What you are asked to do >> What lines of the data below hold "rstrip"? Show them.

_ _ _ _ _ _ _

(** * infranetes: pod sandboxes realised as virtual machines

    A shallow embedding of the sandbox providers (aws, virtualbox), the
    gcp image provider and the request router of infranetes, with the
    properties of the design document stated and proved over it.

    Go code is embedded as follows.
    - A function that can touch the provider, the clock or the outside
      world is a computation [M S A]: it takes the state and gives back an
      [Outcome]: a normal return, a runtime panic, or a goroutine that
      blocks for ever.  Calls run one after the other; between two calls
      every lock is free.
    - A [(value, error)] pair is a [Result]; an [error] alone is an
      [option string]; error texts are the ones [fmt.Errorf] builds.
    - A pointer to a message that may be nil is an [option]; reading a
      field through a nil pointer panics.
    - [map[string]T] is [gmap string T]; a [range] over a map visits
      [map_to_list] of it.  A [*podData] held by the directory is
      modelled by the directory entry itself.
    - Calls that leave the process (libretto, the agent connection, the
      file system) take their answer from an [Env] and are recorded, in
      order, in the trace of the state.
    - [glog] calls and the random log cookie have no effect on any value
      and are left out. *)

From Stdlib Require Import ZArith String Ascii List Lia.
From stdpp Require Import base option list gmap strings fin_maps.

Local Open Scope string_scope.
Local Open Scope Z_scope.

(** ** Go primitives *)

Module golang.

(** A Go [(value, error)] pair with [error != nil] on the right. *)
Inductive Result (A : Type) : Type :=
  | Ok (a : A)
  | Err (e : string).
Arguments Ok {A} a.
Arguments Err {A} e.

(** How a call ends. *)
Inductive Outcome (S A : Type) : Type :=
  | Return (a : A) (s : S)            (* the function returns [a] *)
  | Panic (msg : string) (s : S)      (* a runtime panic unwinds the goroutine *)
  | Blocked (s : S).                  (* the goroutine waits for ever *)
Arguments Return {S A} a s.
Arguments Panic {S A} msg s.
Arguments Blocked {S A} s.

Definition M (S A : Type) : Type := S -> Outcome S A.

Definition ret {S A} (a : A) : M S A := fun s => Return a s.

Definition bind {S A B} (m : M S A) (k : A -> M S B) : M S B :=
  fun s =>
    match m s with
    | Return a s' => k a s'
    | Panic msg s' => Panic msg s'
    | Blocked s' => Blocked s'
    end.

Definition panic {S A} (msg : string) : M S A := fun s => Panic msg s.

(** [defer d; body]: [d] runs when [body] returns and also when it
    panics; a panic of [d] replaces the one under way. *)
Definition defer {S A} (d : M S unit) (body : M S A) : M S A :=
  fun s =>
    match body s with
    | Return a s' =>
        match d s' with
        | Return _ s'' => Return a s''
        | Panic msg s'' => Panic msg s''
        | Blocked s'' => Blocked s''
        end
    | Panic msg s' =>
        match d s' with
        | Return _ s'' => Panic msg s''
        | Panic msg' s'' => Panic msg' s''
        | Blocked s'' => Blocked s''
        end
    | Blocked s' => Blocked s'
    end.

(** The state a call leaves behind, and what it returned, if it did. *)
Definition state_of {S A} (o : Outcome S A) : S :=
  match o with
  | Return _ s => s
  | Panic _ s => s
  | Blocked s => s
  end.

Definition value_of {S A} (o : Outcome S A) : option A :=
  match o with
  | Return a _ => Some a
  | _ => None
  end.

(** [l[0]] *)
Definition index0 {S A} (l : list A) : M S A :=
  match l with
  | [] => panic "runtime error: index out of range"
  | x :: _ => ret x
  end.

(** [strings.Split(s, sep)] for a separator of one byte: the pieces of
    [s] between the separators; always at least one piece. *)
Fixpoint strings_Split (s : string) (sep : ascii) : list string :=
  match s with
  | EmptyString => [EmptyString]
  | String c r =>
      if Ascii.eqb c sep then EmptyString :: strings_Split r sep
      else match strings_Split r sep with
           | h :: t => String c h :: t
           | [] => [String c EmptyString]
           end
  end.

(** Does the byte [c] occur in [s]? *)
Fixpoint occurs (c : ascii) (s : string) : bool :=
  match s with
  | EmptyString => false
  | String c' r => Ascii.eqb c' c || occurs c r
  end.

(** [time.Time] and [time.Duration] count nanoseconds. *)
Definition time_Second : Z := 1000000000.
Definition Time_Add (t d : Z) : Z := t + d.
Definition Time_After (t u : Z) : bool := u <? t.
Definition Time_Unix (t : Z) : Z := t / time_Second.
(** * vizbeauty.common: plotting and descriptive-statistics helpers

    A shallow embedding of [src/vizbeauty/common.py].  The five functions of
    the module are thin wrappers around pandas, numpy, scipy, seaborn and
    matplotlib.  The embedding is built in layers:

    - [Num]: Python floats, as the rationals that doubles are plus [NaN],
      with [+], [round] and [str] as Python computes them on doubles;
    - [Data], [Stats]: Series and DataFrame and the reductions the module
      calls ([Series.mean], [np.percentile], ...);
    - [Py]: the interpreter state (a heap of Series, DataFrame, Axes and
      Figure objects, the console and pyplot's figure list) and a
      state-and-exception monad over it, with the library entry points the
      module calls;
    - [Common]: the five functions of [common.py], statement by statement;
    - [Spec] and [Examples]: the vocabulary of the statements proved about
      them, and concrete inputs.

    Conventions of the numeric layer.  The arithmetic of Python itself
    (the sums [value + 0.2], [round], [str]) is binary64 arithmetic: every
    result is rounded to the nearest double.  The arithmetic inside the
    libraries (means, deviations, the least-squares fit) is exact: a
    reduction returns the rational its definition denotes, where pandas
    and numpy return a double within a few units in the last place of it.
    The square root used by [std] and [skew] is truncated to twenty decimal
    places.  There are no infinities and no integer columns: a numeric
    column is a float64 column of finite values and NaN. *)

From Stdlib Require Import QArith Qround Qabs ZArith String Ascii List.
From Stdlib Require Import DecimalString Lia Lqa.
From stdpp Require Import gmap strings list.

Open Scope Z_scope.

(* ===================================================================== *)
(** ** Numbers *)
(* ===================================================================== *)

Module Num.

(** A Python / numpy float: a finite value or NaN.  [Fin q] stands for the
    double (IEEE 754 binary64) nearest to [q]: the operations of Python
    itself ([+], [round], [str]) read their operands through [b64] and
    round their results as the machine does.  A comparison takes [q] as
    it is, which for doubles is what the machine does.  Infinities are
    not modelled: no operation overflows. *)
Inductive pyfloat : Type :=
  | Fin (q : Q)
  | NaN.
(** * Fragment pipeline: chunker, merger and concurrent extraction pool

    Shallow embedding of
    - [src/chunked_news_extraction.py]: [split_text_into_chunks],
      [extract_from_chunk], [merge_news_results], [run_news_extraction];
    - [src/test/news_extraction_playwright_test.py]: [NewsExtractor.process_chunk],
      [NewsExtractor.consolidate_results], [NewsExtractor.run].

    Python [str] is a sequence of Unicode code points, [int] is unbounded:
    strings are lists of code points ([N]), integers are [Z]. *)

From Stdlib Require Import String Ascii.
From stdpp Require Import base numbers option list sets gmap relations.

Open Scope Z_scope.

(** ** Python values shared by both programs *)

Definition codepoint := N.
Abbreviation str := (list codepoint).

(** Exceptions: the one the specification names for a bad configuration,
    and the two the collaborators raise. *)
Inductive exn :=
  | ConfigurationError      (* named by the specification only *)
  | InvokeError             (* any exception out of [chain.invoke]/[ainvoke] *)
  | OutputParserException.  (* [parser.parse] rejected the model output *)

(** Outcome of running a Python function under a step budget: it returns, it
    raises, or the budget is exhausted before it finishes. *)
Inductive outcome (A : Type) :=
  | Returns (a : A)
  | Raises (e : exn)
  | OutOfFuel.
Arguments Returns {A} a.
Arguments Raises {A} e.
Arguments OutOfFuel {A}.

Global Instance exn_eq_dec : EqDecision exn.
Proof. solve_decision. Defined.

(** Result of a call that comes back: a value or an exception. *)
Inductive result (A : Type) :=
  | Ok (a : A)
  | Err (e : exn).
Arguments Ok {A} a.
Arguments Err {A} e.

Definition result_bind {A B} (r : result A) (k : A → result B) : result B :=
  match r with
  | Ok a => k a
  | Err e => Err e
  end.

Notation "x ←ᵣ r ; k" := (result_bind r (λ x, k))
  (at level 20, r at level 100, k at level 200, right associativity,
   format "x  ←ᵣ  r ;  '/' k").

(** [len(text)] *)
Definition len {A} (text : list A) : Z := Z.of_nat (length text).

(** [text[start:stop]]: negative indices count from the end, then both are
    clamped to [0, len]; an inverted range is empty. *)
Definition adjust_index (n i : Z) : Z :=
  if i <? 0 then Z.max 0 (i + n) else Z.min i n.

Definition slice {A} (text : list A) (start stop : Z) : list A :=
  let lo := adjust_index (len text) start in
  let hi := adjust_index (len text) stop in
  take (Z.to_nat (hi - lo)) (drop (Z.to_nat lo) text).

(** A literal of the source, read as code points (ASCII literals only). *)
Definition of_ascii (s : string) : str :=
  N_of_ascii <$> list_ascii_of_string s.

(** [bool(s)] for a string: the empty string is falsy. *)
Definition truthy (s : str) : bool :=
  match s with [] => false | _ :: _ => true end.

(** The code points [str.strip()] removes: those for which Python's
    [str.isspace] holds. *)
Definition isspace (c : codepoint) : bool :=
  ((9 <=? c) && (c <=? 13) || (28 <=? c) && (c <=? 32)
   || (c =? 133) || (c =? 160) || (c =? 5760)
   || (8192 <=? c) && (c <=? 8202)
   || (c =? 8232) || (c =? 8233) || (c =? 8239) || (c =? 8287)
   || (c =? 12288))%N.

Fixpoint lstrip (s : str) : str :=
  match s with
  | c :: s' => if isspace c then lstrip s' else s
  | [] => []
  end.

Definition rstrip (s : str) : str := reverse (lstrip (reverse s)).

(** [s.strip()] *)
Definition strip (s : str) : str := rstrip (lstrip s).

(** [str.lower] is a table of the Unicode database; the development takes
    it as a parameter [lower : str → str]. On ASCII text it is the map
    below, which is all the concrete examples need. *)
Definition ascii_lower (c : codepoint) : codepoint :=
  if ((65 <=? c) && (c <=? 90))%N then (c + 32)%N else c.

Definition lowers_ascii (lower : str → str) : Prop :=
  ∀ s, Forall (λ c, (c < 128)%N) s → lower s = ascii_lower <$> s.

(** The instance used to run the examples: ASCII letters are lowered, every
    other code point is kept. *)
Definition lower_ascii_only (s : str) : str := ascii_lower <$> s.

(** The [News] model: both programs declare the same three list fields. *)
Record News := mkNews {
  companies : list str;
  persons : list str;
  events : list str;
}.

(** [News()]: every field takes its [default_factory=list]. *)
Definition News_default : News := mkNews [] [] [].

(** Attribute access on a [News] object: a pydantic model has its declared
    fields and no others. *)
Inductive pyvalue :=
  | PyBool (b : bool)
  | PyList (l : list str).

Definition model_dump (n : News) : list (string * pyvalue) :=
  [("companies"%string, PyList (companies n));
   ("persons"%string, PyList (persons n));
   ("events"%string, PyList (events n))].

Definition getattr (n : News) (name : string) : option pyvalue :=
  (snd ∘ snd) <$> list_find (λ kv, fst kv = name) (model_dump n).

(** ** [src/chunked_news_extraction.py] *)

Module Chunked.

Definition CHUNK_SIZE : Z := 2000.
Definition CHUNK_OVERLAP : Z := 100.

(** The [while start < len(text)] loop of [split_text_into_chunks]; one unit
    of fuel per evaluation of the loop test. *)
Fixpoint split_loop {A} (fuel : nat) (text : list A) (chunk_size overlap : Z)
    (start : Z) (chunks : list (list A)) : outcome (list (list A)) :=
  match fuel with
  | O => OutOfFuel
  | S fuel' =>
      if start <? len text then
        let end_ := start + chunk_size in
        let chunk := slice text start end_ in
        split_loop fuel' text chunk_size overlap (end_ - overlap) (chunks ++ [chunk])
      else Returns chunks
  end.

Definition split_text_into_chunks {A} (fuel : nat) (text : list A)
    (chunk_size overlap : Z) : outcome (list (list A)) :=
  split_loop fuel text chunk_size overlap 0 [].

(** The [Chunk] of the data model: the loop above with the offsets of every
    emitted fragment recorded next to its text. *)
Record Chunk (A : Type) := mkChunk {
  index : nat;
  chunk_text : list A;
  start_offset : Z;
  end_offset : Z;
}.
Arguments mkChunk {A} _ _ _ _.
Arguments index {A} _.
Arguments chunk_text {A} _.
Arguments start_offset {A} _.
Arguments end_offset {A} _.

Fixpoint split_trace {A} (fuel : nat) (text : list A) (chunk_size overlap : Z)
    (start : Z) (chunks : list (Chunk A)) : outcome (list (Chunk A)) :=
  match fuel with
  | O => OutOfFuel
  | S fuel' =>
      if start <? len text then
        let end_ := start + chunk_size in
        let chunk := mkChunk (length chunks) (slice text start end_)
                             start (Z.min end_ (len text)) in
        split_trace fuel' text chunk_size overlap (end_ - overlap) (chunks ++ [chunk])
      else Returns chunks
  end.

_ _ _ _ _ _ _

Response area >>
Definition rstrip (s : str) : str := reverse (lstrip (reverse s)).
Definition strip (s : str) : str := rstrip (lstrip s).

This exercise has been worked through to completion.